Lineker Mbesuma

Personal information
- Full name: Lineker Kagiya Mbesuma
- Date of birth: 14 July 2007 (age 17)
- Place of birth: Zambia
- Position(s): Forward

Team information
- Current team: Jomo Cosmos

Youth career
- 0000: SuperSport United
- 0000: Bidvest Wits
- 0000: TS Galaxy
- 0000: Warriors
- 0000: Jomo Cosmos

International career
- Years: Team / Apps / (Gls)
- 2023: Zambia U17 / 3 / (0)

= Lineker Mbesuma =

Zambian footballer (born 2007)

Lineker Kagiya Mbesuma (born 14 July 2007) is a Zambian professional footballer who plays as a forward for South African side Jomo Cosmos.

==Early life==
Mbesuma was born in Zambia, but moved to South Africa as a child.

==Club career==
Mbesuma started his career with the SuperSport Soccer School, joining at the age of six. He later joined Bidvest Wits, but left after the club disbanded in 2020, going on to play for TS Galaxy and Warriors, before joining Jomo Cosmos. In April 2024, he was training with SAFA Second Division club Platinum City Rovers.

==International career==
In 2022, it was reported that Mbesuma would be called up to the Zambia under-20 team for the 2023 U-20 Africa Cup of Nations.
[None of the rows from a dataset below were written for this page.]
(** ** [part_002]: the pair-code store *)

(** X: a code issued at [t] is valid up to and including [t + 5 min]:
    [/api/pair/validate] says so and [/api/qr/:code.png] renders
    ["PAIR:" + code], both leaving the store as [newCode] left it. *)
Lemma part002_new_code_valid code t now st :
  truthy code = true -> now <= t + Part002.CODE_TTL_MS ->
  Part002.validate (Some code) now (Part002.newCode code t st).2
    = (Part002.VResult code true, (Part002.newCode code t st).2) /\
  Part002.qr_png code now (Part002.newCode code t st).2
    = (Part002.PngQR (String.append "PAIR:" code), (Part002.newCode code t st).2).
Proof.
  intros Hc Ht. unfold Part002.validate, Part002.qr_png, Part002.isValid, Part002.newCode.
  cbn [snd]. rewrite Hc, lookup_insert_eq. cbn [Part002.expiresAt].
  rewrite bool_decide_false by lia. split; reflexivity.
Qed.

(** X: a code checked after its expiry is reported invalid and deleted;
    from then on it is invalid at every time, even one before the
    expiry, and the store no longer changes on a check. *)
Lemma part002_expired_stays_invalid code now st r :
  st !! code = Some r -> Part002.expiresAt r < now ->
  Part002.isValid code now st = (false, delete code st) /\
  forall now', Part002.isValid code now' (delete code st) = (false, delete code st).
Proof.
  intros Hr Hn. unfold Part002.isValid. rewrite Hr, bool_decide_true by lia.
  split; [done|]. intros now'. by rewrite lookup_delete_eq.
Qed.

(** X: for a non-empty code, [/api/pair/validate] and [/api/qr/:code.png]
    agree: the PNG is rendered exactly when validate answers [true], and
    both leave the same store. *)
Lemma part002_validate_png_agree code now st :
  truthy code = true ->
  exists v st',
    Part002.validate (Some code) now st = (Part002.VResult code v, st') /\
    Part002.qr_png code now st
      = (if v then Part002.PngQR (String.append "PAIR:" code) else Part002.PngNotFound, st').
Proof.
  intros Hc. unfold Part002.validate, Part002.qr_png. rewrite Hc.
  destruct (Part002.isValid code now st) as [v st']. exists v, st'. by destruct v.
Qed.

(** ** [part_003]: the plain-object registry, [/status] and [/qr] *)

(** X: [sessions] is a plain object: for an id that names a member of
    [Object.prototype] ("constructor", "toString", ...) and has no own
    entry, [createSession] returns the inherited member without creating
    a socket, and [/status] and [/qr] throw reading its [sock], changing
    nothing. *)
Lemma part003_proto_key_session f ready k w :
  k ∈ Part003.proto_keys -> Part003.p_sessions w !! k = None ->
  Part003.createSession f k w = (Ok (Part003.VInherited k), w) /\
  (exists e, Part003.status ready k w = (Throw e, w)) /\
  (exists e, Part003.qr_start f k w = (Throw e, w)).
Proof.
  intros Hk Hn.
  assert (Part003.read w k = Some (Part003.VInherited k)) as Hrd
    by (unfold Part003.read; rewrite Hn; by rewrite bool_decide_true).
  unfold Part003.qr_start, Part003.status, Part003.createSession, Part003.sock_of,
    bind, get, ret, throw.
  cbv beta iota. rewrite Hrd. split_and!; eauto.
Qed.

Lemma part003_qr_start_registered f sid h w :
  Part003.p_sessions w !! sid = Some h ->
  Part003.qr_start f sid w =
  (Ok h, Part003.mkWorld (Part003.p_sessions w) (Part003.p_next w) (Part003.p_log w)
           (<[h := S (default O (Part003.p_listeners w !! h))]> (Part003.p_listeners w))).
Proof.
  intros Hs. unfold Part003.qr_start, Part003.createSession, Part003.read, Part003.sock_of,
    bind, get, put, ret.
  cbv beta iota. rewrite Hs. cbv beta iota zeta.
  by destruct (Part003.p_listeners w !! h).
Qed.

(** X: [/qr] never removes the listener it adds: [n] requests for a
    registered session leave [n] more [connection.update] listeners on
    its socket, and change neither the registry nor the provider log. *)
Lemma part003_qr_listeners_accumulate f sid h n w :
  Part003.p_sessions w !! sid = Some h ->
  exists w', qr_n f sid n w = (Ok tt, w') /\
    Part003.p_sessions w' = Part003.p_sessions w /\
    Part003.p_log w' = Part003.p_log w /\
    default O (Part003.p_listeners w' !! h)
      = (default O (Part003.p_listeners w !! h) + n)%nat.
Proof.
  revert w. induction n as [|n IH]; intros w Hs.
  - exists w. split_and!; [reflexivity..|]. lia.
  - cbn [qr_n]. unfold bind at 1. rewrite (part003_qr_start_registered f sid h w Hs).
    destruct (IH (Part003.mkWorld (Part003.p_sessions w) (Part003.p_next w) (Part003.p_log w)
                   (<[h := S (default O (Part003.p_listeners w !! h))]> (Part003.p_listeners w))))
      as [w' (H1 & H2 & H3 & H4)]; [exact Hs|].
    exists w'. split_and!; [exact H1|exact H2|exact H3|].
    rewrite H4. cbn [Part003.p_listeners]. rewrite lookup_insert_eq. cbn. lia.
Qed.

(** X: a session [createSession] returns for an id that is not a member
    of [Object.prototype] is then seen by [/status], which reports it as
    "open", "close" or "connecting", never "none", and changes nothing. *)
Lemma part003_status_after_create f ready sid w v w' :
  sid ∉ Part003.proto_keys ->
  Part003.createSession f sid w = (Ok v, w') ->
  exists st, Part003.status ready sid w' = (Ok (Part003.StStatus sid st), w') /\
             st ∈ ["open"; "close"; "connecting"].
Proof.
  intros Hk.
  assert (forall w0 h, Part003.read w0 sid = Some (Part003.VSession h) ->
            exists st, Part003.status ready sid w0 = (Ok (Part003.StStatus sid st), w0) /\
                       st ∈ ["open"; "close"; "connecting"]) as Hst.
  { intros w0 h Hrd. unfold Part003.status, Part003.sock_of, bind, get, ret.
    cbv beta iota. rewrite Hrd. cbv beta iota zeta.
    eexists; split; [reflexivity|].
    destruct (bool_decide (ready h = 3)); [set_solver|].
    destruct (bool_decide (ready h = 1)); set_solver. }
  unfold Part003.createSession, Part003.ext, bind, get, put, ret.
  cbv beta iota zeta.
  destruct (Part003.read w sid) as [v0|] eqn:Hrd.
  - intros [= <- <-]. destruct v0 as [h|nm]; [eauto|].
    exfalso. unfold Part003.read in Hrd.
    destruct (Part003.p_sessions w !! sid); [discriminate|].
    case_bool_decide; [|discriminate]. injection Hrd as ->. done.
  - intros H. repeat case_match; simplify_eq.
    eapply Hst. unfold Part003.read. cbn [Part003.p_sessions].
    by rewrite lookup_insert_eq.
Qed.

Lemma qr_collect_fold_none ups acc :
  fold_left (fun acc u => match has_qr u with Some q => Some q | None => acc end) ups acc
    = None <-> acc = None /\ Forall (fun u => has_qr u = None) ups.
Proof.
  revert acc. induction ups as [|u ups IH]; intros acc; cbn.
  - split; [intros ->; auto|intros [-> _]; done].
  - rewrite IH, Forall_cons. destruct (has_qr u); split; intros; naive_solver.
Qed.

Lemma qr_collect_fold_keep ups acc :
  Forall (fun u => has_qr u = None) ups ->
  fold_left (fun acc u => match has_qr u with Some q => Some q | None => acc end) ups acc
    = acc.
Proof.
  revert acc. induction ups as [|u ups IH]; intros acc Hall; [done|].
  inversion Hall as [|? ? Hu Hrest]; subst. cbn. rewrite Hu. by apply IH.
Qed.

(** X: [/qr] answers "QR not available yet." exactly when none of the
    updates delivered within its 2 s carried a non-empty QR. *)
Lemma part003_qr_not_yet ups :
  Part003.qr_reply ups = Part003.QNotYet <-> Forall (fun u => has_qr u = None) ups.
Proof.
  unfold Part003.qr_reply, Part003.qr_collect.
  destruct (fold_left _ ups None) as [q|] eqn:E.
  - split; [discriminate|]. intros Hall.
    pose proof (proj2 (qr_collect_fold_none ups None) (conj eq_refl Hall)). congruence.
  - split; [|done]. intros _. exact (proj2 (proj1 (qr_collect_fold_none ups None) E)).
Qed.

(** X: [/qr] replies with the last non-empty QR delivered within its 2 s
    (later updates without a QR do not reset it), as a data URL. *)
Lemma part003_qr_last_wins pre u post q :
  has_qr u = Some q -> Forall (fun u => has_qr u = None) post ->
  Part003.qr_reply (pre ++ u :: post)
    = Part003.QOk (String.append "data:image/png;base64," q).
Proof.
  intros Hq Hpost. unfold Part003.qr_reply, Part003.qr_collect.
  rewrite fold_left_app. cbn [fold_left]. rewrite Hq, qr_collect_fold_keep by exact Hpost.
  reflexivity.
Qed.

(* ------------------------------------------------------------------ *)
(** ** Witnesses of the further properties *)

Lemma banmd_whoami_after_create_witness :
  BanMd.whoami "s1" (snd (BanMd.createSession no_failure no_creds (Some "s1") "r" banmd_empty))
  = (Ok (BanMd.MeInfo None "init"),
     snd (BanMd.createSession no_failure no_creds (Some "s1") "r" banmd_empty)).
Proof.
  apply (banmd_whoami_after_create no_failure no_creds (Some "s1") "r" banmd_empty "s1"
           (BanMd.mkSess 0 None 0 None "init")).
  vm_compute. reflexivity.
Defined.

Lemma banmd_whoami_after_listener_witness :
  BanMd.whoami "s1"
    (BanMd.on_connection_update 0 5000 (mkUpdate None (Some "open")) (Some "u1") banmd_cached)
  = (Ok (BanMd.MeInfo (Some "u1") "open"),
     BanMd.on_connection_update 0 5000 (mkUpdate None (Some "open")) (Some "u1") banmd_cached).
Proof.
  apply (banmd_whoami_after_listener "s1" 0%nat 5000 (mkUpdate None (Some "open")) (Some "u1")
           banmd_cached (BanMd.mkSess 0 (Some "Q1") 1000 None "connecting"));
    vm_compute; reflexivity.
Defined.

Lemma banmd_listener_qr_served_witness :
  BanMd.getQR no_failure no_creds (Some "s1") "r" 6000
    (BanMd.on_connection_update 0 5000 (mkUpdate (Some "Q2") None) None banmd_cached)
  = (Ok (BanMd.QReply "s1" (RQR "Q2")),
     BanMd.on_connection_update 0 5000 (mkUpdate (Some "Q2") None) None banmd_cached).
Proof.
  apply (banmd_listener_qr_served no_failure no_creds "r" "s1" 0%nat
           (BanMd.mkSess 0 (Some "Q1") 1000 None "connecting") 5000 6000
           (mkUpdate (Some "Q2") None) None banmd_cached "Q2");
    first [reflexivity | discriminate | vm_compute; reflexivity].
Defined.

Lemma banmd_pair_unlinked_witness :
  BanMd.pair no_failure no_creds (fun _ => "123") "s1" "+256 700" "r" banmd_cached
  = (Ok (BanMd.PCode "123"),
     BanMd.mkWorld (BanMd.w_reg banmd_cached) (BanMd.w_heap banmd_cached)
       (BanMd.w_socks banmd_cached) (BanMd.w_next banmd_cached)
       (BanMd.w_log banmd_cached ++ [RequestPairingCode "256700"])).
Proof.
  refine (proj1 (banmd_pair_unlinked no_failure no_creds (fun _ => "123") "r" banmd_cached
                   "s1" 0%nat (BanMd.mkSess 0 (Some "Q1") 1000 None "connecting") "+256 700"
                   _ _ _ _ _) _);
    vm_compute; reflexivity.
Defined.

Lemma banmd_client_pair_accepted_witness :
  strip_non_digits "256700" = "256700" /\
  fst (BanMd.pair no_failure no_creds (fun _ => "123") "s1" "256700" "r" banmd_empty)
    <> Ok BanMd.PInvalidPhone.
Proof.
  apply (banmd_client_pair_accepted "+256 700"). reflexivity.
Defined.

Lemma banmd_getQR_fresh_for_new_witness :
  BanMd.w_reg (snd (BanMd.getQR no_failure no_creds (Some "new") "r" 0 banmd_named_new))
    = <["r" := BanMd.w_next banmd_named_new]> (BanMd.w_reg banmd_named_new) /\
  BanMd.w_log (snd (BanMd.getQR no_failure no_creds (Some "new") "r" 0 banmd_named_new))
    = BanMd.w_log banmd_named_new ++ [UseMultiFileAuthState ("sessions/" +:+ "r");
                                      FetchLatestBaileysVersion; MakeWASocket].
Proof.
  apply (banmd_getQR_fresh_for_new no_failure no_creds (Some "new") "r" 0 banmd_named_new
           (BanMd.QWait "r" 1%nat (0 + BanMd.QR_WAIT))).
  - right; right; reflexivity.
  - vm_compute. reflexivity.
  - vm_compute. reflexivity.
Defined.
He received his first call-up to the Zambia under-17 team in March 2023, in preparation for the 2023 U-17 Africa Cup of Nations. Following his call up to the competition proper, he iterated the Zambian squad's intention to win the tournament and qualify for the 2023 FIFA U-17 World Cup.

==Personal life==
Mbesuma is the son of former Zambian international footballer Collins Mbesuma. His brothers, Morientes and Neymar, are also footballers.